(** * Multi-fidelity Bayesian optimisation: posterior state and searcher

    A shallow embedding of

    - [IndependentGPPerResourcePosteriorState]
      (searchers/bayesopt/gpautograd/independent/posterior_state.py), and
    - [GPMultiFidelitySearcher] (searchers/gp_multifidelity_searcher.py),

    followed by the properties of these two classes.  Python exceptions are
    values of an error monad, numpy arrays are lists (a matrix is the list of
    its rows, kept with its number of columns where the code reads it),
    Python dicts are association lists in insertion order. *)

From Stdlib Require Import String Bool Arith ZArith Lia List Permutation.
Import ListNotations.

Set Implicit Arguments.

(* ================================================================== *)
(** * Exceptions and the error monad *)

(** The exceptions the modelled code can raise.  [AssertionError] carries the
    fixed part of the assertion's message (the formatted values are left
    out). *)
Inductive exn : Type :=
| KeyError (key : Z)
| IndexError
| ValueError
| RangeError
| AttributeError
| AssertionError (msg : string).

Inductive result (A : Type) : Type :=
| Ok (a : A)
| Raise (e : exn).

Arguments Ok {A} a.
Arguments Raise {A} e.

Definition bind {A B : Type} (c : result A) (k : A -> result B) : result B :=
  match c with
  | Ok a => k a
  | Raise e => Raise e
  end.

Declare Scope py_scope.
Delimit Scope py_scope with py.
Notation "x <- c ;; k" := (bind c (fun x => k))
  (at level 61, c at next level, right associativity) : py_scope.
Notation "' p <- c ;; k" := (bind c (fun x => match x with p => k end))
  (at level 61, p pattern, c at next level, right associativity) : py_scope.
Open Scope py_scope.

(** [assert cond, msg] *)
Definition py_assert (cond : bool) (msg : string) : result unit :=
  if cond then Ok tt else Raise (AssertionError msg).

————————

What you are asked to do =
Exactly as they appear, copy the lines of the listing above from the first through the one that contains "Inductive exn : Type", and nothing more.

Result for this exercise =
(** * Multi-fidelity Bayesian optimisation: posterior state and searcher

    A shallow embedding of

    - [IndependentGPPerResourcePosteriorState]
      (searchers/bayesopt/gpautograd/independent/posterior_state.py), and
    - [GPMultiFidelitySearcher] (searchers/gp_multifidelity_searcher.py),

    followed by the properties of these two classes.  Python exceptions are
    values of an error monad, numpy arrays are lists (a matrix is the list of
    its rows, kept with its number of columns where the code reads it),
    Python dicts are association lists in insertion order. *)

From Stdlib Require Import String Bool Arith ZArith Lia List Permutation.
Import ListNotations.

Set Implicit Arguments.

(* ================================================================== *)
(** * Exceptions and the error monad *)

(** The exceptions the modelled code can raise.  [AssertionError] carries the
    fixed part of the assertion's message (the formatted values are left
    out). *)
Inductive exn : Type :=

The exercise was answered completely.